Anna Ohanyan argues for the salience of the neighborhood effect: the complex regional connectivity among ethnic-religious communities that can form resilient regions. In an account of Eurasian regional formation that stretches back long before the nation-state, Ohanyan refutes the notion that stable regions are the luxury of prosperous, stable, democratic states. She examines case studies from regions once on the fringes of the Habsburg, Ottoman, and Russian Empires to find the often-overlooked patterns of bonding and bridging, or clustering and isolation of political power and social resources, that are associated with regional resilience or fracture in those regions today.

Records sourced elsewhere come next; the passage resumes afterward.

(** [setxattr] and [removexattr]. *)
Definition set_attribute (ino : Z) (c : path -> lowcall) : LL FuseReply :=
  a ← get_inode ino;
  i ← deref a;
  if is_symlink i then mret (reply_err ENOTSUP)
  else res ← call (c (self_path (i_fd i))); status res.

Definition setxattr (ino : Z) (name : string) (value : list Z) (flags : Z) : LL FuseReply :=
  set_attribute ino (fun p => c_setxattr p name value flags).
Definition removexattr (ino : Z) (name : string) : LL FuseReply :=
  set_attribute ino (fun p => c_removexattr p name).

(** [fi] is [None] for a null pointer. *)
Definition chmod (ino mode : Z) (fi : option fuse_file_info) : LL FuseReply :=
  res ← match fi with
        | Some fi => call (c_fchmod (fh fi) mode)
        | None => fd ← get_fs_fd ino; call (c_chmod (self_path fd) mode)
        end;
  status res.

Definition chown (ino uid gid : Z) : LL FuseReply :=
  fd ← get_fs_fd ino; res ← call (c_fchownat_empty fd uid gid); status res.

Definition truncate (ino size : Z) (fi : option fuse_file_info) : LL FuseReply :=
  res ← match fi with
        | Some fi => call (c_ftruncate (fh fi) size)
        | None => fd ← get_fs_fd ino; call (c_truncate (self_path fd) size)
        end;
  status res.

Definition utimens (ino : Z) (ts : Timespec * Timespec) (fi : option fuse_file_info) : LL FuseReply :=
  match fi with
  | Some fi => res ← call (c_futimens (fh fi) ts); status res
  | None =>
    a ← get_inode ino;
    i ← deref a;
    if is_symlink i then
      res ← call (c_utimensat_empty (i_fd i) ts);
      no ← errno;
      if (res =? -1) && (no =? EINVAL) then mret (reply_err EPERM) else status res
    else res ← call (c_utimensat (self_path (i_fd i)) ts); status res
  end.

(** ** Path changers *)
Definition is_failure (r : Z + (Z * string)) (allowed : list Z) : option Z :=
  match r with
  | inl e => if existsb (Z.eqb e) (0 :: allowed) then None else Some e
  | inr _ => None
  end.

Definition rename (parent : Z) (name : string) (newparent : Z) (newname : string) (flags : Z) : LL FuseReply :=
  if negb (flags =? 0) then mret (reply_err EINVAL)
  else
    ino_op ← get_inode parent;
    r ← replace_path ino_op name (Some (newparent, name));
    match is_failure r [] with
    | Some e => mret (reply_err e)
    | None =>
      ino_np ← get_inode parent;
      r ← replace_path ino_np newname None;
      match is_failure r [ENOENT] with
      | Some e => mret (reply_err e)
      | None =>
        op ← deref ino_op;
        np ← deref ino_np;
        res ← call (c_renameat (i_fd op) name (i_fd np) newname);
        status res
      end
    end.

Definition unlink (parent : Z) (name : string) : LL FuseReply :=
  ino_p ← get_inode parent;
  r ← replace_path ino_p name None;
  match is_failure r [] with
  | Some e => mret (reply_err e)
  | None => p ← deref ino_p; res ← call (c_unlinkat (i_fd p) name 0); status res
  end.

Definition rmdir (parent : Z) (name : string) : LL FuseReply :=
  ino_p ← get_inode parent;
  r ← replace_path ino_p name None;
  match r with
  | inr _ => p ← deref ino_p; res ← call (c_unlinkat (i_fd p) name AT_REMOVEDIR); status res
  | inl e => if e =? 0 then panic else mret (reply_err e)
  end.

(** ** [setattr], the default of the trait [FilesystemLL] *)
Definition SET_MODE : Z := 1.
Definition SET_UID : Z := 2.
Definition SET_GID : Z := 4.
Definition SET_SIZE : Z := 8.
Definition SET_ATIME : Z := 16.
Definition SET_MTIME : Z := 32.
Definition SET_ATIME_NOW : Z := 128.
Definition SET_MTIME_NOW : Z := 256.
Definition UTIME_NOW : Z := 1073741823.
Definition UTIME_OMIT : Z := 1073741822.
Definition has (to_set bits : Z) : bool := negb (Z.land (u32 to_set) bits =? 0).

(** [if let FuseReply::err(e) = m { return FuseReply::err(e) } k]. *)
Definition unless_err (b : bool) (m k : LL FuseReply) : LL FuseReply :=
  if b then r ← m; match r with reply_err e => mret (reply_err e) | _ => k end else k.

Definition setattr (ino : Z) (attr : stat) (to_set : Z) (fi : option fuse_file_info) : LL FuseReply :=
  let uid := if has to_set SET_UID then st_uid attr else u32 (-1) in
  let gid := if has to_set SET_GID then st_gid attr else u32 (-1) in
  let time now omit t := mk_Timespec 0 (if has to_set now then UTIME_NOW else if has to_set omit then t else UTIME_OMIT) in
  let ts := (time SET_ATIME_NOW SET_ATIME (st_atime attr), time SET_MTIME_NOW SET_MTIME (st_mtime attr)) in
  unless_err (has to_set SET_MODE) (chmod ino (st_mode attr) fi) (
  unless_err (has to_set (Z.lor SET_UID SET_GID)) (chown ino uid gid) (
  unless_err (has to_set SET_SIZE) (truncate ino (st_size attr) fi) (
  unless_err (has to_set (Z.lor SET_ATIME SET_MTIME)) (utimens ino ts fi) (
  getattr ino)))).

End Handlers.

With comparative examples from Latin America and Africa, The Neighborhood Effect offers a new explanation for the conflicts we are likely to see emerge as the unipolar US-led order dissolves, making the fractures in regional neighborhoods painfully evident. And it points the way to the future of peacebuilding: making space for the smaller links and connections that comprise a stable neighborhood.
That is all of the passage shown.